Cas de conscience

La HONTE qui a hurlé au génocide sans preuves

Cette HONTE va-t-elle s'excuser d'avoir menti, ou va-t-elle continuer à mentir ?

Les chiffres du Hamas prouvent qu’il y a une guerre urbaine à Gaza et non un génocide

Dans un génocide, la mortalité frappe de manière indiscriminée, en corrélation avec la pyramide des âges de la population civile.

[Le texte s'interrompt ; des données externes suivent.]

Lemma Qsum_filter {A} (p : A → bool) (f : A → Q) l :
  (Qsum (map f (List.filter p l)) == Qsum (map (λ x, if p x then f x else 0) l))%Q.
Proof. induction l as [|x l IH]; simpl; [reflexivity|]. destruct (p x); simpl; rewrite IH; lra. Qed.

Section OrderThms.
Context `{DL : DecimalLib} {X : Type} (W : OrderEnv X).

(** * What the orders say *)

(** The balance that pending orders of a user reserve. *)
Definition reserved_by (u : uuid) (w : world X) : Q :=
  Qsum (map (λ o, val (od_BalanceApplied o))
    (List.filter (λ o, (od_UserID o =? u)%N && String.eqb (od_Status o) StatusPending) (order_rows (w_book w)))).
(** The orders in a status that use a discount code. *)
Definition uses_coupon (st : string) (c : uuid) (o : order_row) : bool :=
  bool_decide (od_CouponID o = Some c) && String.eqb (od_Status o) st.
Definition orders_using (st : string) (c : uuid) (w : world X) : list order_row :=
  List.filter (uses_coupon st c) (order_rows (w_book w)).

Lemma status_known o : order_check W o = true → od_Status o ∈ order_statuses.
Proof.
  unfold order_check, status_check. intros H. rewrite !andb_true_iff in H. destruct H as [_ H]. destruct H as [[[[[[[[[H _] _] _] _] _] _] _] _] _].
  by apply bool_decide_eq_true in H.
Qed.

(** A status is determined by the state of what the order holds. *)
Lemma expected_inv o : order_check W o = true → od_Status o ≠ StatusPaid →
  (expected (od_Status o) = "held" ↔ od_Status o = StatusPending) ∧
  (expected (od_Status o) = "captured" ↔ od_Status o = StatusFulfilled).
Proof.
  intros H%status_known Hn. unfold order_statuses in H. repeat (apply elem_of_cons in H as [E|H]; [rewrite E in *; by split; split|]). by apply elem_of_nil in H.
Qed.

(** * The hold accounts *)

Lemma holds_match w u : world_ok W w → (held_sum u (holds (w_ledger w)) == reserved_by u w)%Q.
Proof.
  intros [Hk Hc]. unfold reserved_by. rewrite Qsum_filter.
  set (g := λ o : order_row, if (od_UserID o =? u)%N && String.eqb (od_Status o) StatusPending then val (od_BalanceApplied o) else 0%Q).
  transitivity (msum g (orders (w_book w))).
  - apply (msum_ext (held_part u) g). intros id. specialize (Hc id). unfold consistent, viewOf in Hc. simpl in Hc.
    destruct (orders (w_book w) !! id) as [o|] eqn:Ho; [|by destruct Hc as (_ & _ & ->)]. simpl. destruct Hc as (Hp & _ & _ & Hh).
    destruct (ck_orders _ _ Hk _ _ Ho) as (_ & _ & Hck). destruct (expected_inv o Hck Hp) as [E1 _].
    destruct (order_check_facts W o Hck) as (F1 & _). unfold hold_tracks in Hh. unfold g.
    destruct (IsPositive_spec (od_BalanceApplied o)) as [Hpos|Hpos].
    + destruct Hh as (h & -> & S & U & A). simpl. unfold held_part. rewrite U, S.
      destruct (String.eqb_spec (expected (od_Status o)) HoldHeld) as [E|E].
      * rewrite (proj1 E1 E), String.eqb_refl. destruct (_ =? _)%N; simpl; [done|reflexivity].
      * destruct (String.eqb_spec (od_Status o) StatusPending) as [E'|]; [by apply E1 in E'|]. by rewrite !andb_false_r.
    + rewrite Hh. simpl. destruct (_ && _); [lra|reflexivity].
  - unfold msum, order_rows. symmetry. etransitivity; [apply Qsum_Permutation, Permutation_map, merge_sort_Permutation|].
    rewrite map_map. reflexivity.
Qed.

(** * The counters of a discount code *)

(** The redemption of an order, as its row describes it. *)
Lemma redemption_of w id r : world_ok W w → r ∈ redemptions (w_promo w) → rd_OrderID r = id →
  ∃ o, orders (w_book w) !! id = Some o ∧ od_CouponID o = Some (rd_CouponID r) ∧ rd_Status r = expected (od_Status o).
Proof.
  intros [Hk Hc] Hr Ei. specialize (Hc id). unfold consistent, viewOf in Hc. simpl in Hc.
  assert (Hin : r ∈ red_of id (w_promo w)) by (apply elem_of_filter_bool; by rewrite Ei, N.eqb_refl).
  destruct (orders (w_book w) !! id) as [o|]; [|destruct Hc as (_ & E & _); rewrite E in Hin; by apply elem_of_nil in Hin].
  destruct Hc as (_ & _ & Hred & _). unfold red_tracks in Hred. destruct (od_CouponID o) as [c|] eqn:Ec.
  - destruct Hred as (x & E & S & C & _). rewrite E in Hin. apply list_elem_of_singleton in Hin as ->. exists o. by rewrite Ec, C.
  - rewrite Hred in Hin. by apply elem_of_nil in Hin.
Qed.

(** A code's redemptions in one state are its orders in the status of that state. *)
Lemma coupon_orders w c st status : world_ok W w →
  (∀ o, order_check W o = true → od_Status o ≠ StatusPaid → expected (od_Status o) = st ↔ od_Status o = status) →
  count_in st c (redemptions (w_promo w)) = Z.of_nat (length (orders_using status c w)).
Proof.
  intros Hw Hst. pose proof Hw as [Hk Hc]. unfold count_in, orders_using. f_equal.
  rewrite <- (length_map rd_OrderID), <- (length_map od_ID (List.filter _ _)). apply Permutation_length, NoDup_Permutation.
  - eapply sublist_NoDup; [apply (pk_orders _ (ck_promo _ _ Hk))|]. apply fmap_sublist, filter_sublist.
  - eapply sublist_NoDup; [apply (order_rows_NoDup W w Hk)|]. apply fmap_sublist, filter_sublist.
  - intros id. rewrite !list_elem_of_fmap. split.
    + intros (r & -> & [Hin Hr]%elem_of_filter_bool). unfold in_state in Hin. apply andb_true_iff in Hin as [Ec%N.eqb_eq Es%String.eqb_eq].
      destruct (redemption_of w _ r Hw Hr eq_refl) as (o & Ho & E1 & E2). destruct (ck_orders _ _ Hk _ _ Ho) as (Ei & _ & Hck).
      specialize (Hc (rd_OrderID r)). unfold consistent in Hc. simpl in Hc. rewrite Ho in Hc. destruct Hc as [Hp _].
      exists o. split; [done|]. apply elem_of_filter_bool. rewrite (order_rows_in W w o Hk), Ei. split; [|done].
      unfold uses_coupon. rewrite E1, Ec, bool_decide_eq_true_2 by done. simpl. apply String.eqb_eq, (Hst o Hck Hp). congruence.
    + intros (o & -> & [Hu Ho]%elem_of_filter_bool). apply (order_rows_in W w o Hk) in Ho. unfold uses_coupon in Hu.
      apply andb_true_iff in Hu as [Ec%bool_decide_eq_true Es%String.eqb_eq]. destruct (ck_orders _ _ Hk _ _ Ho) as (_ & _ & Hck).
      specialize (Hc (od_ID o)). unfold consistent in Hc. simpl in Hc. rewrite Ho in Hc. destruct Hc as (Hp & _ & Hred & _).
      unfold red_tracks in Hred. rewrite Ec in Hred. destruct Hred as (x & E & S & C & _).
      assert (Hx : x ∈ red_of (od_ID o) (w_promo w)) by (rewrite E; constructor).
      apply elem_of_filter_bool in Hx as [Ei%N.eqb_eq Hx]. exists x. split; [done|]. apply elem_of_filter_bool. split; [|done].
      unfold in_state. rewrite C, N.eqb_refl, S. simpl. apply String.eqb_eq, (Hst o Hck Hp). done.
Qed.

Ici, la distorsion majeure entre la population réelle (zone grise) et les décès enregistrés contredit la thèse d’un massacre aveugle ou d’une volonté d’extermination.

Absence de corrélation génocidaire :


Source: histogramme des victimes de la guerre de Gaza, ministère de la santé de Gaza

Signature statistique de la guerre urbaine

  • – Dans une guerre, plus d’hommes que de femmes sont tués.
  • – Dans une guerre, les hommes adultes sont plus tués que leur poids démographique alors que les femmes et les enfants le sont moins.
  • – Dans un société qui utilise des enfants soldats dès 12 ans et mobilise de manière systématique dès 15-16 ans, plus d’adolescents que d’adolescentes sont tués.
  • – Dans une guerre où l’agresseur importe délibérément le champ de bataille (et les otages) au cœur de ses propres villes, des enfants deviennent des victimes collatérales de la stratégie des boucliers humains.

Fin du narratif mensonger

S’effondre enfin le château de cartes construit avec amertume par les habituels paladins des droits humains, ces figures que nous avons tous apprises à connaître bien trop bien pour la manière dont ils ont « militairement » occupé les médias mainstream et chaque recoin de toutes les  plateformes de réseaux sociaux.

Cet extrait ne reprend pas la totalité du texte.